This is useful if you want to be able to connect to your FEZ device from a Silverlight application. Silverlight is a great web applet development solution for people who are used to C# and want to try and create a basic web applet that doesn’t require an advanced server solution to use (you can host it using a free Dropbox account).
The usage example shows how to send and receive. This can easily be expanded to show various inputs live in a Silverlight form.
i have made basically the same example, except i used flash. I am learning silver light now to replace flash. Just as an FYI you dont need to use the default port 943 for the policy file request.

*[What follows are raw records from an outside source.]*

(** * lycheepy.cli: the data inspector and the CSW client

    A shallow embedding of
    - [src/app/pages/chains/components/detail/data.inspector.ts]
      (class [Inspector]) and
    - [src/app/services/csw.service.ts] (class [CswService]).

    JavaScript numbers, the GoJS geometry classes, the browser's canvas and
    input elements and the xml2js parser are libraries the two files call;
    they are collected in the classes [Platform] and [Browser] and in the
    parameters of section [Csw], and the code is modelled on top of them. *)

From Stdlib Require Import String Ascii List Bool Arith Lia ZArith.
From Stdlib Require Import DecimalString DecimalZ.
Import ListNotations.

Set Warnings "-register-all".

Local Open Scope string_scope.
Local Open Scope list_scope.

(** ** JavaScript objects used as maps

    An object literal is the list of its own enumerable properties in
    [for ... in] order; [lookup] is [o[k]], [assoc_set] is [o[k] = v]. *)

Section Objects.
Context {A : Type}.

Fixpoint lookup (k : string) (o : list (string * A)) : option A :=
  match o with
  | [] => None
  | (k', v) :: rest => if String.eqb k k' then Some v else lookup k rest
  end.

Fixpoint assoc_set (k : string) (v : A) (o : list (string * A))
  : list (string * A) :=
  match o with
  | [] => [(k, v)]
  | (k', v') :: rest =>
      if String.eqb k k' then (k', v) :: rest
      else (k', v') :: assoc_set k v rest
  end.

Definition keys (o : list (string * A)) : list string := map fst o.

Definition hasKey (k : string) (o : list (string * A)) : bool :=
  match lookup k o with Some _ => true | None => false end.
End Objects.

(** ** String.prototype.split with a one-character separator *)

Fixpoint split (sep : ascii) (s : string) : list string :=
  match s with
  | EmptyString => [EmptyString]
  | String c rest =>
      if Ascii.eqb c sep then EmptyString :: split sep rest
      else match split sep rest with
           | piece :: pieces => String c piece :: pieces
           | [] => [String c EmptyString]
           end
  end.

Definition space : ascii := " "%char.

(** ** The platform: JavaScript numbers and the GoJS geometry classes *)

Class Platform : Type := {
  (** IEEE doubles with [Number.prototype.toString] and [parseFloat];
      [num_falsy] holds of [0], [-0] and [NaN]. *)
  num : Type;
  num_toString : num -> string;
  parseFloat : string -> num;
  num_falsy : num -> bool;
  (** [go.Point], [go.Size], [go.Rect], [go.Spot], [go.Margin] with their
      static [stringify] and [parse]. *)
  Point : Type;
  Point_stringify : Point -> string;
  Point_parse : string -> Point;
  Size : Type;
  Size_stringify : Size -> string;
  Size_parse : string -> Size;
  Rect : Type;
  Rect_stringify : Rect -> string;
  Rect_parse : string -> Rect;
  Spot : Type;
  Spot_stringify : Spot -> string;
  Spot_parse : string -> Spot;
  Margin : Type;
  Margin_stringify : Margin -> string;
  Margin_parse : string -> Margin
}.

Section Values.
Context {P : Platform}.

(** The values a data record can hold. [VFunction] and [VObject] carry
    what their [toString()] returns. *)
Inductive jsval : Type :=
| VUndefined
| VNull
| VBool (b : bool)
| VNum (n : num)
| VStr (s : string)
| VFunction (src : string)
| VPoint (p : Point)
| VSize (s : Size)
| VRect (r : Rect)
| VSpot (s : Spot)
| VMargin (m : Margin)
| VList (items : list jsval)     (* go.List *)
| VArray (items : list jsval)
| VObject (repr : string).

(** Truthiness, as used by [defaultValue || ''] and [!data]. *)
Definition truthy (v : jsval) : bool :=
  match v with
  | VUndefined | VNull => false
  | VBool b => b
  | VNum n => negb (num_falsy n)
  | VStr s => negb (String.eqb s EmptyString)
  | _ => true
  end.

Definition is_undefined (v : jsval) : bool :=
  match v with VUndefined => true | _ => false end.

(** [data[name]] on a record. *)
Definition get (data : list (string * jsval)) (name : string) : jsval :=
  match lookup name data with Some v => v | None => VUndefined end.

(** [Inspector.convertToString]. The array loop puts one space between
    the converted elements, which is [String.concat " "]. *)
Fixpoint convertToString (x : jsval) : string :=
  match x with
  | VUndefined => "undefined"
  | VNull => "null"
  | VPoint p => Point_stringify p
  | VSize s => Size_stringify s
  | VRect r => Rect_stringify r
  | VSpot s => Spot_stringify s
  | VMargin m => Margin_stringify m
  | VList items => String.concat " " (map convertToString items)
  | VArray items => String.concat " " (map convertToString items)
  | VBool b => if b then "true" else "false"
  | VNum n => num_toString n
  | VStr s => s
  | VFunction src => src
  | VObject repr => repr
  end.

(** [Inspector.convertToArrayOfNumber]. *)
Definition convertToArrayOfNumber (propertyValue : string) : jsval :=
  if String.eqb propertyValue "null" then VNull
  else
    VArray
      (map (fun str => VNum (parseFloat str))
           (filter (fun str => negb (String.eqb str EmptyString))
                   (split space propertyValue))).

(** The boolean case of the commit switch:
    [!(value === false || value === 'false' || value === '0')]. *)
Definition strictEqFalse (value : jsval) : bool :=
  match value with VBool false => true | _ => false end.
(** C8. When the content of the model's response is not valid JSON, the
    handler does not throw: it goes on with the placeholder in place of the
    parsed plan and returns one ["Morning"] block holding one
    ["Plan your day"] activity, the summary
    ["A simple day plan to get started."] and a total of one activity. *)
Theorem day_planner_fallback (ctx : Ctx) (input : AgentInput)
    (state : gmap jstring (list HistoryEntry)) (w : World)
    (completion : Completion) (w1 : World) (e : Exn) :
  create (Spec.planner_request input) w = (Ok completion, w1) ->
  JSON_parse (default (lit "{}") (first_content completion)) = Throw e ->
  exists out state',
    handler ctx input state w = (Ok (out, state'), Spec.tick w1)
    /\ plan out = Some (JArr [Spec.placeholder_block])
    /\ summary out = Some (JStr (lit "A simple day plan to get started."))
    /\ totalActivities out = Some 1%nat.
Proof.
  intros Hcreate Hparse.
  unfold handler. fold (Spec.planner_request input).
  rewrite (bind_of_Ok _ _ _ _ _ Hcreate).
  unfold try_catch, bind at 1. unfold pure at 1. rewrite Hparse.
  unfold ret at 1.
  change (count_activities fallbackPlan) with (Ok (A:=option nat) (Some 1%nat)).
  unfold bind at 1. unfold pure at 1.
  unfold bind at 1. unfold now at 1. unfold Spec.tick.
  destruct (toISOString_now w1) as [timestamp w2]. cbn [snd].
  eexists _, _. split; [reflexivity|].
  cbn. repeat split; reflexivity.
Qed.

(** C9. The placeholder stands in for parse failures only. When the content
    parses as JSON but the parsed value holds no array under [plan] - as
    for ["{}"], which is also what the handler parses when the model's
    content is [null] - computing the total throws a [TypeError], and the
    handler ends by throwing it. *)
Theorem day_planner_raises_without_plan (ctx : Ctx) (input : AgentInput)
    (state : gmap jstring (list HistoryEntry)) (w : World)
    (completion : Completion) (w1 : World) (parsed : json) :
  create (Spec.planner_request input) w = (Ok completion, w1) ->
  JSON_parse (default (lit "{}") (first_content completion)) = Ok parsed ->
  (forall blocks, prop (Some parsed) (lit "plan") <> Ok (Some (JArr blocks))) ->
  handler ctx input state w = (Throw TypeError, w1).
Proof.
  intros Hcreate Hparse Hplan.
  unfold handler. fold (Spec.planner_request input).
  rewrite (bind_of_Ok _ _ _ _ _ Hcreate).
  unfold try_catch, bind at 1. unfold pure at 1. rewrite Hparse.
  assert (E : count_activities parsed = Throw TypeError).
  { unfold count_activities.
    destruct (prop (Some parsed) (lit "plan")) as [[[| | | |blocks|]|]|e] eqn:E;
      try reflexivity.
    - now specialize (Hplan blocks).
    - now rewrite (prop_throws_TypeError _ _ _ E). }
  unfold bind at 1. unfold pure at 1. rewrite E. reflexivity.
Qed.

End DayPlannerFacts.

(* ===================================================================== *)
(** ** The properties on examples *)
(* ===================================================================== *)

Section Examples.
Import Scripted.


Lemma history_persisted_capped_witness :
  exists out state' w',
    Network.handler (P := platform weather_script) 3 ctx0 weather_input
      long_state [] = Some (Ok (out, state'), w')
    /\ state' !! lit "conversation"
       = Some (slice_last 20
                 (long_history
                    ++ [Network.mkHistoryEntry user (lit "Weather in Paris?");
                        Network.mkHistoryEntry assistant
                          (Network.response out)]))
    /\ length (default [] (state' !! lit "conversation")) = 20%nat.
Proof.
  eexists _, _, _. split; [vm_compute; reflexivity|].
  split.
  - eapply (history_persisted_capped (P := platform weather_script) 3 ctx0
              weather_input long_state []).
    vm_compute. reflexivity.
  - vm_compute. reflexivity.
Defined.

Lemma response_is_last_nonempty_turn_witness :
  exists out state' w',
    Network.handler (P := platform weather_script) 3 ctx0 weather_input
      long_state [] = Some (Ok (out, state'), w')
    /\ Spec.turns (P := platform weather_script) 3 ctx0 weather_input
         long_state []
       = [Some weather_message;
          Some (mkResponseMessage (Some (lit "It is sunny in Paris.")) None)]
    /\ Network.response out = lit "It is sunny in Paris."
    /\ ((exists before am after,
           Spec.turns (P := platform weather_script) 3 ctx0 weather_input
             long_state [] = before ++ am :: after
           /\ Spec.turn_text am <> []
           /\ Forall (fun a => Spec.turn_text a = []) after
           /\ Network.response out = Spec.turn_text am)
        \/ (Forall (fun a => Spec.turn_text a = [])
              (Spec.turns (P := platform weather_script) 3 ctx0 weather_input
                 long_state [])
            /\ Network.response out = [])).
Proof.
  eexists _, _, _. split; [vm_compute; reflexivity|].
  split; [vm_compute; reflexivity|].
  split; [vm_compute; reflexivity|].
  eapply (response_is_last_nonempty_turn (P := platform weather_script) 3 ctx0
            weather_input long_state []).
  vm_compute. reflexivity.
Defined.
(** * go-lookup: path lookups over Go values by reflection

    A shallow embedding of [lookup.go] (package [lookup]): the segment
    parser [parseIndex], the value resolver [getValueByName], the driver
    [lookup] and [Lookup], the aggregator [aggreateAggregableValue], the
    merger [mergeValue] and the type-only resolver [lookupType].

    Conventions of the embedding:
    - Go's [int] is the 64-bit integer, written as [Z]; a Go string is a
      byte string, written as [string];
    - a function returning [(T, error)] returns an [outcome T]: a value, one
      of the three sentinel errors, or [Panic] when the Go call panics;
    - a [reflect.Value] is an optional [val], [None] being the zero Value;
      struct fields are exported and not embedded;
    - [lookup] and [aggreateAggregableValue] call each other; the embedding
      of [lookup] takes a budget for the depth of that recursion
      ([lookup_fuel_mono] and [lookup_terminates] relate budgets);
    - what the program takes from its host ([strings.EqualFold], the JSON
      decoder, the order of iteration over a map, the struct declarations)
      is a [runtime]; the text printed by the debugging calls of
      [fmt.Printf] is left out, the panic of their argument [value.Type()]
      is kept;
    - values are passed as [reflect] reads them; the one place where the
      code writes through [reflect], the probe key of [getValueByName], is
      embedded a second time with the memory explicit (module [Stateful])
      and related to the embedding by values in [lookup_refines].

    The repository also holds a later revision of the file.  There the
    fall-back match is driven by [MatchFunctions] instead of
    [CaseInsentitive], the separator comes from [SplitToken], the errors
    are gRPC statuses and the debugging calls are gone; [parseIndex],
    [getRealValue], [aggreateAggregableValue], [indexFunction],
    [mergeValue], [removeZeroValues], [isAggregable] and [isMergeable]
    are the same in both.  Module [Later] embeds what differs otherwise
    than by the error values: [getSplitToken], [compareWithMatchFunc],
    the [switch] of [getValueByName] and [lookupType]. *)

From Stdlib Require Import ZArith List String Ascii Bool Lia Permutation.
Import ListNotations.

Thanks for pointing it out and yeah, I knew, but I figured this way this policy server will run “out of the box” as Silverlight defaults to the TCP protocol.
From the testing I’ve done, Silverlight always uses SocketClientAccessPolicyProtocol.Tcp unless you explicitly tell it to use SocketClientAccessPolicyProtocol.Http. I might be wrong I guess.
Also, it’s only one more port to open if you’re also planning to run the web server on the FEZ, which in my opinion would be a bit silly as there are plenty other much better solutions for that. The idea with this library is that you’ll have the FEZ collecting data, and streaming it live to a Silverlight application running somewhere else, minimizing the work load of the FEZ and maximizing the potential of socket communication between server and client.
ya, make a web server on the FEZ, so when you connect to it via your browser, it will serve up you silverlight app to the PC. then when it starts running on the client computer it will make the TCP connection back to the FEZ so they can start exchanging data back and forth in near real time.
P.S. please dont think that i am harping on ya, I am not doing that at all, great job by the way with the example.